What you need to do: Please repeat, from the entries that follow, the lines from the one containing "ts) = true." through the one containing "match ctx_authorization c" exactly, adding nothing.

Raw data:
(* ===== verification/JobComet.v ===== *)
(** * Job and Comet agree on their protocol

    A delivery request the processor may make passes every check of the Comet it
    addresses, and the answer of that Comet passes every check of the processor. *)
From S2P Require Import Prelude GoStd GoTime External Json Dto JobTask JobTaskProofs Samples JobProcessor JobProcessorProofs CometValidation CometHub CometHubProofs CometRpc.
Local Open Scope Z_scope.

(** ** A decoded chunk index is a uint32 *)

Definition chunk_in_range (t : im.PushTask) : Prop := 0 ≤ im.ChunkIndex t < 2 ^ 32.

Lemma decode_struct_inv {A} (field : A → string → json → option A) (P : A → Prop) x v y :
  (∀ x k v y, P x → field x k v = Some y → P y) → P x → decode_struct field x v = Some y → P y.
Proof.
  intros Hf Hx. destruct v; cbn; try done; [by intros [= <-]|].
  revert x Hx. induction l as [|[k v] ms IH]; intros x Hx; cbn; [by intros [= <-]|].
  destruct (field x k v) as [x'|] eqn:Hk; [by apply IH; eapply Hf|].
  intros Hn. exfalso. clear -Hn. induction ms; [done|]. by apply IHms.
Qed.

Lemma task_field_chunk x k v y : chunk_in_range x → task_field x k v = Some y → chunk_in_range y.
Proof.
  unfold chunk_in_range. intros Hx. destruct x as [sv kd ti msg rc tg ci cc ri pr rr]. cbn [im.ChunkIndex] in Hx.
  unfold task_field. cbv beta iota. intros Hf.
  repeat match type of Hf with
  | (if ?b then _ else _) = _ => destruct b; [apply bind_Some in Hf as (?&Hd&[= <-]); cbn; try done|]
  end; [|done].
  destruct v; cbn in Hd; simplify_eq; [done|]. revert Hd. unfold parse_uint. repeat case_match; [|done..].
  intros [= <-]. apply Z.ltb_lt in H0. lia.
Qed.

Lemma DecodeTask_chunk `{External} raw t : DecodeTask raw = Ok t → chunk_in_range t.
Proof.
  rewrite DecodeTask_iff. intros (ms&mv&_&_&_&_&Hd&_). revert Hd.
  apply decode_struct_inv; [apply task_field_chunk|]. by unfold chunk_in_range; cbn; lia.
Qed.

Section Compatibility.
Context `{External}.

(** ** The two validators agree *)

Lemma validUUID_agree s : JobTask.validUUID s = CometValidation.validUUID s.
Proof. done. Qed.
Lemma validID_agree s p : JobTask.validID s p = CometValidation.validID s p.
Proof. done. Qed.

Lemma validConnection_agree c instance :
  JobTask.validConnection (Some c) = true → pb.InstanceId c = instance →
  CometValidation.validateConnection (Some c) instance = true.
Proof.
  unfold JobTask.validConnection, CometValidation.validateConnection, validToken.
  rewrite !andb_true_iff. intros ((((Hu&_)&Hk)&Hl)&Ht) <-.
  rewrite bool_decide_true by done. rewrite validID_agree in Hu. rewrite validUUID_agree in Hk.
  split_and!; try done. destruct (base64_raw_url_decode _) as [raw|]; [|done].
  rewrite andb_true_iff in *. destruct Ht as [Ht ?]. split; [|done].
  apply Z.leb_le in Ht. apply negb_true_iff, Z.ltb_ge. lia.
Qed.

Lemma validInstance_comet comet :
  JobTask.validInstance (pb.CometInstanceId comet) = true → JobTask.validUUID (pb.BootId comet) = true →
  CometValidation.validateComet (Some comet) = true.
Proof.
  unfold JobTask.validInstance, CometValidation.validateComet. intros Hi Hu.
  rewrite validUUID_agree in Hu. rewrite Hu.
  apply andb_true_iff in Hi as [[Hl Hl']%negb_true_iff%orb_false_iff Hr]. by rewrite Hl, Hl'.
Qed.

Lemma timestamp_round_trip ns : as_ns (timestamp_of_ns ns) = ns.
Proof.
  unfold as_ns, timestamp_of_ns, second, millisecond. cbn [Seconds Nanos].
  pose proof (Z.div_mod ns (1000 * 1000000)). lia.
Qed.

(** What Job sends as a message is what Comet takes for one. *)
Lemma messageView_valid m v :
  messageView m = Ok v → validateMessage (Some v) = true ∧ pb.MessageId v = im.MessageID m.
Proof.
  unfold messageView. destruct (parse_int 64 (im.Position m)) as [pos|] eqn:Hpos; [|done].
  cbn [mbind result_bind]. rewrite !ensure_bind_Ok, !result_bind_Ok.
  intros [Hids [Htext (origin&Horigin&Hv)]]. apply result_bind_Ok in Hv as (receive&Hreceive&[= <-]).
  split; [|done]. rewrite !andb_true_iff in *.
  destruct Hids as ((((((?&?)&Hp)&_)&Hz)&_)&Ht), Htext as (((_&?)&Hlen)&?).
  apply Z.ltb_lt in Hp. apply Z.leb_le in Hlen. pose proof (parse_int_range _ _ Hpos).
  unfold validateMessage. cbn. rewrite !andb_true_iff. split_and!; try done.
  - apply negb_true_iff, Z.ltb_ge. lia.
  - destruct (bool_decide (im.Origin m = im.MessageOriginUser)); [by injection Horigin as <-|].
    destruct (bool_decide (im.Origin m = im.MessageOriginAI)); [by injection Horigin as <-|done].
  - by rewrite timestamp_round_trip.
  - apply negb_true_iff, Z.eqb_neq. lia.
  - apply negb_true_iff, Z.ltb_ge. lia.
  - destruct (bool_decide (im.ReceiveType m = im.ReceiveTypeUser));
      [|destruct (bool_decide (im.ReceiveType m = im.ReceiveTypeGroup)); [|done]];
      apply ensure_bind_Ok in Hreceive as [Hok [= <-]]; cbn; rewrite ?validID_agree in Hok; done.
Qed.

Lemma chunk_ok_format message n :
  0 ≤ n < 2 ^ 32 → chunk_ok ("push:v1:" +:+ message +:+ ":" +:+ format_uint n) message = true.
Proof.
  intros Hn. unfold chunk_ok.
  assert ("push:v1:" +:+ message +:+ ":" +:+ format_uint n
          = ("push:v1:" +:+ message +:+ ":") +:+ format_uint n) as -> by by rewrite !string_app_assoc.
  rewrite cut_prefix_app, parse_format_uint by done. by apply bool_decide_eq_true.
Qed.

Lemma delivery_targets_spec instance cs seen :
  Forall (λ c, validateConnection (Some c) instance = true) cs → NoDup cs → Forall (.∉ seen) cs →
  delivery_targets_ok instance seen (Some <$> cs) = true.
Proof.
  intros Hall Hnd. revert seen. induction Hnd as [|c cs Hc Hnd IH]; intros seen Hs; cbn [fmap list_fmap delivery_targets_ok]; [done|].
  apply Forall_cons in Hall as [Hok Hall], Hs as [Hs1 Hs]. rewrite Hok, bool_decide_false by done. cbn [negb andb].
  apply IH; [done|]. rewrite Forall_forall in *. set_solver.
Qed.

Lemma printable_request id : printable id 128 = true → validRequestID id = true.
Proof.
  unfold printable, validRequestID. rewrite !andb_true_iff. intros [[_ Hl]%negb_true_iff%orb_false_iff Hr].
  by rewrite Hl.
Qed.

Lemma sameTarget_refl c : sameTarget (Some c) (Some c) = true.
Proof. unfold sameTarget. by rewrite !bool_decide_true. Qed.

Lemma deliver_op_items m ts nows h :
  length (deliver_op m ts nows h).1 = length ts
  ∧ delivery_items_ok (deliver_op m ts nows h).1 (Some <$> ts) = true.
Proof.
  revert nows h. induction ts as [|c ts IH]; intros nows h; [done|]. cbn [deliver_op].
  pose proof (deliver_one_spec m c (nows 0%nat) h) as Hone.
  destruct (deliver_one m c (nows 0%nat) h) as [o h1]. destruct Hone as (_&[Hlo Hhi]&_).
  specialize (IH (λ i, nows (S i)) h1). destruct (deliver_op m ts _ h1) as [rs h2].
  destruct IH as [Hl Hok]. cbn [fst fmap list_fmap length delivery_items_ok] in *.
  split; [by rewrite Hl|]. cbn [pb.Target pb.Outcome]. rewrite sameTarget_refl, Hok.
  apply Z.leb_le in Hlo, Hhi. by rewrite Hlo, Hhi.
Qed.

(** The answer the header of a request carries to the handler. *)
Definition metadata_of (c : context) : list string :=
  match ctx_authorization c with Some a => [a] | None => [] end.

Lemma request_valid raw task message t ctx req h :
  DecodeTask raw = Ok task → messageView (im.Message_ task) = Ok message →
  request_ok task message (task_ids task) t ctx req → pb.ReqComet req = Some (hub_identity h) →
  validateComet (Some (hub_identity h)) = true
  ∧ validateDelivery (pb.ReqTaskId req) (pb.ReqMessage req) (pb.ReqTargets req)
      (pb.CometInstanceId (hub_identity h)) = true.
Proof.
  intros Hd Hm Hreq Hid. pose proof (DecodeTask_well_formed _ _ Hd) as Hwf.
  pose proof (DecodeTask_chunk _ _ Hd) as Hchunk. destruct (messageView_valid _ _ Hm) as [Hmv Hmid].
  destruct Hreq as (Htid&Hmsg&Hrid&lease&comet&deadline&cs&t0&t1&t2&Hres&_&Hl&Hc&_&_&_&Hcs&Hne&Hnd&Hall).
  rewrite Hid in Hc. injection Hc as Hc. rewrite Hc in *.
  destruct Hres as (?&?&?&?&comet'&_&_&_&Hl'&Hboot&_). assert (comet' = comet) as -> by congruence.
  assert (∃ c, c ∈ cs) as [c0 Hc0] by (destruct cs as [|c0 cs]; [done|exists c0; apply list_elem_of_here]).
  rewrite Forall_forall in Hall. split.
  - apply validInstance_comet; [|done]. destruct (Hall _ Hc0) as (_&Hv&<-&_).
    unfold JobTask.validConnection in Hv. rewrite !andb_true_iff in Hv. naive_solver.
  - unfold validateDelivery. rewrite Hmsg, Hmv, Htid, Hcs, (wf_id _ Hwf), Hmid, chunk_ok_format by done.
    cbn [andb]. rewrite delivery_targets_spec.
    + rewrite andb_true_r. apply negb_true_iff, orb_false_iff. split.
      * rewrite slen_nil_eqb. by destruct cs.
      * apply Z.ltb_ge. unfold slen. rewrite length_fmap, <-(length_fmap pb.UserId).
        assert ((pb.UserId <$> cs) ⊆+ im.Recipients task) as Hsub%submseteq_length.
        { apply NoDup_submseteq; [done|]. intros u (c&->&Hc')%list_elem_of_fmap.
          destruct (Hall _ Hc') as (Hin&_). unfold task_ids in Hin.
          destruct (im.PendingRecipients task) as [l|] eqn:Hp; [|done].
          destruct (wf_pending _ Hwf) as [_ Hsub]. rewrite Hp, Forall_forall in Hsub. by apply Hsub. }
        pose proof (wf_size _ Hwf) as Hsz. unfold slen in Hsz. lia.
    + apply Forall_forall. intros c Hc'. destruct (Hall _ Hc') as (_&?&?&_). by apply validConnection_agree.
    + by apply NoDup_fmap_1 in Hnd.
    + apply Forall_forall. intros c _. apply not_elem_of_nil.
Qed.

(** C36: Job and Comet agree on the protocol.  A request that [Process] may make for a task
    whose request id is one that Comet takes, sent to the Comet it names, whose credential
    of Job is the one Job carries, is authorised and passes every check of that Comet's handler,
    which has the effect of the delivery on its hub; and what the handler answers passes every
    check of [Process].  (A request id smuggled in under an alias of its name need not be
    printable, hence the hypothesis on it.) *)
Theorem Comet_accepts_Job p raw task message dl t ctx req reply nows s :
  DecodeTask raw = Ok task → messageView (im.Message_ task) = Ok message →
  event_ok p task message (task_ids task) dl t (EvDeliver ctx req reply) →
  validRequestID (im.RequestID task) = true →
  JobToken (credentials s) = token p → pb.ReqComet req = Some (hub_identity (hub s)) →
  ∃ resp ts,
    pb.ReqTargets req = Some <$> ts
    ∧ Deliver Answered (metadata_of ctx) (Some req) nows s
      = (Ok resp, set_hub (deliver_op message ts nows (hub s)).2 s)
    ∧ validDelivery (Some resp) (im.TaskID task) (pb.MessageId message) (pb.ReqTargets req) = true.
Proof.
  intros Hd Hm [[Hauth _] Hreq] Hrid Htok Hid.
  destruct (request_valid _ _ _ _ _ _ (hub s) Hd Hm Hreq Hid) as [Hcomet Hval].
  destruct Hreq as (Htid&Hmsg&Hri&_&_&_&cs&_&_&_&_&_&_&_&_&_&_&Hcs&_).
  unfold Deliver, metadata_of, authorize. rewrite Hauth, cut_prefix_app, Htok, bool_decide_true by done.
  unfold checkIdentity. rewrite Hri, Hrid, Hid, Hcomet. cbn [negb orb].
  assert (sameComet (Some (hub_identity (hub s))) (Some (hub_identity (hub s))) = true) as ->.
  { cbn. by rewrite !bool_decide_true. }
  cbn [negb]. unfold CometHub.Deliver. rewrite Hmsg in *. rewrite Hval. cbn [call].
  assert (omap id (pb.ReqTargets req) = cs) as ->.
  { rewrite Hcs. clear. induction cs as [|c cs IH]; [done|]. cbn. by rewrite IH. }
  destruct (deliver_op_items message cs nows (hub s)) as [Hlen Hitems].
  destruct (deliver_op message cs nows (hub s)) as [rs h'] eqn:Hop. cbn [fst snd] in *.
  eexists _, cs. split; [done|]. rewrite Hop. split; [reflexivity|].
  unfold validDelivery. cbn [pb.ResTaskId pb.ResMessageId pb.Results].
  rewrite !bool_decide_true by done. rewrite Hcs, Hitems. unfold slen.
  rewrite length_fmap, Hlen, Z.eqb_refl. done.
Qed.
End Compatibility.

(** The first delivery of a run, sent to a Comet where its target is connected. *)
Definition sample_service : RPCService := MkRPCService one_user (MkRPCCredentials job_token "logic" "admin").

Lemma Comet_accepts_Job_witness :
  ∃ resp ts, pb.ReqTargets (sample_request user1 "comet-1") = Some <$> ts
    ∧ Deliver (H := Reference.external) Answered (metadata_of sample_context)
        (Some (sample_request user1 "comet-1")) (λ _, 0) sample_service
      = (Ok resp, set_hub (deliver_op (match pb.ReqMessage (sample_request user1 "comet-1") with
                                       | Some m => m | None => sample_view end) ts (λ _, 0) one_user).2 sample_service)
    ∧ pb.Results resp = [result_of (sample_identity user1) pb.OUTCOME_ENQUEUED].
Proof.
  assert (DecodeTask (H := Reference.external) twice_hinted_task = Ok (decoded twice_hinted_task)) as Hd
    by (vm_compute; reflexivity).
  destruct (messageView (H := Reference.external) (im.Message_ (decoded twice_hinted_task))) as [message|] eqn:Hm;
    [|vm_compute in Hm; discriminate Hm].
  assert (pb.ReqMessage (sample_request user1 "comet-1") = Some message) as Hmsg
    by (unfold sample_request; cbn [pb.ReqMessage]; by rewrite Hm).
  pose proof (Process_ok (H := Reference.external) sample_env sample_processor twice_hinted_task
    (decoded twice_hinted_task) background tt Hd) as Hp.
  fold sample_run2 in Hp.
  assert (trace sample_run2.2 !! 15%nat = Some (sample_delivery user1 "comet-1")) as H15 by (vm_compute; reflexivity).
  destruct sample_run2 as [[res err] st]. destruct Hp as (_&_&_&_&_&message'&now&Hm'&_&Hev).
  assert (message' = message) as -> by congruence.
  specialize (Hev _ _ H15). unfold sample_delivery in Hev.
  assert (validRequestID (im.RequestID (decoded twice_hinted_task)) = true) as Hrid by (vm_compute; reflexivity).
  assert (pb.ReqComet (sample_request user1 "comet-1") = Some (hub_identity (hub sample_service))) as Hid
    by (vm_compute; reflexivity).
  destruct (@Comet_accepts_Job Reference.external _ _ _ _ _ _ _ _ _
    (λ _, 0) sample_service Hd Hm Hev Hrid eq_refl Hid) as (resp&ts&Hts&Hrun&_).
  exists resp, ts. rewrite Hmsg. split; [done|]. split; [done|].
  change (Some <$> [sample_identity user1] = Some <$> ts) in Hts. apply (inj (fmap Some)) in Hts. subst ts.
  assert (match (Deliver (H := Reference.external) Answered (metadata_of sample_context)
                   (Some (sample_request user1 "comet-1")) (λ _, 0) sample_service).1 with
          | Ok r => pb.Results r | Err _ => []
          end = [result_of (sample_identity user1) pb.OUTCOME_ENQUEUED]) as Hr by (vm_compute; reflexivity).
  rewrite Hrun in Hr. exact Hr.
Defined.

Result for this exercise:
  ∧ delivery_items_ok (deliver_op m ts nows h).1 (Some <$> ts) = true.
Proof.
  revert nows h. induction ts as [|c ts IH]; intros nows h; [done|]. cbn [deliver_op].
  pose proof (deliver_one_spec m c (nows 0%nat) h) as Hone.
  destruct (deliver_one m c (nows 0%nat) h) as [o h1]. destruct Hone as (_&[Hlo Hhi]&_).
  specialize (IH (λ i, nows (S i)) h1). destruct (deliver_op m ts _ h1) as [rs h2].
  destruct IH as [Hl Hok]. cbn [fst fmap list_fmap length delivery_items_ok] in *.
  split; [by rewrite Hl|]. cbn [pb.Target pb.Outcome]. rewrite sameTarget_refl, Hok.
  apply Z.leb_le in Hlo, Hhi. by rewrite Hlo, Hhi.
Qed.

(** The answer the header of a request carries to the handler. *)
Definition metadata_of (c : context) : list string :=
  match ctx_authorization c with Some a => [a] | None => [] end.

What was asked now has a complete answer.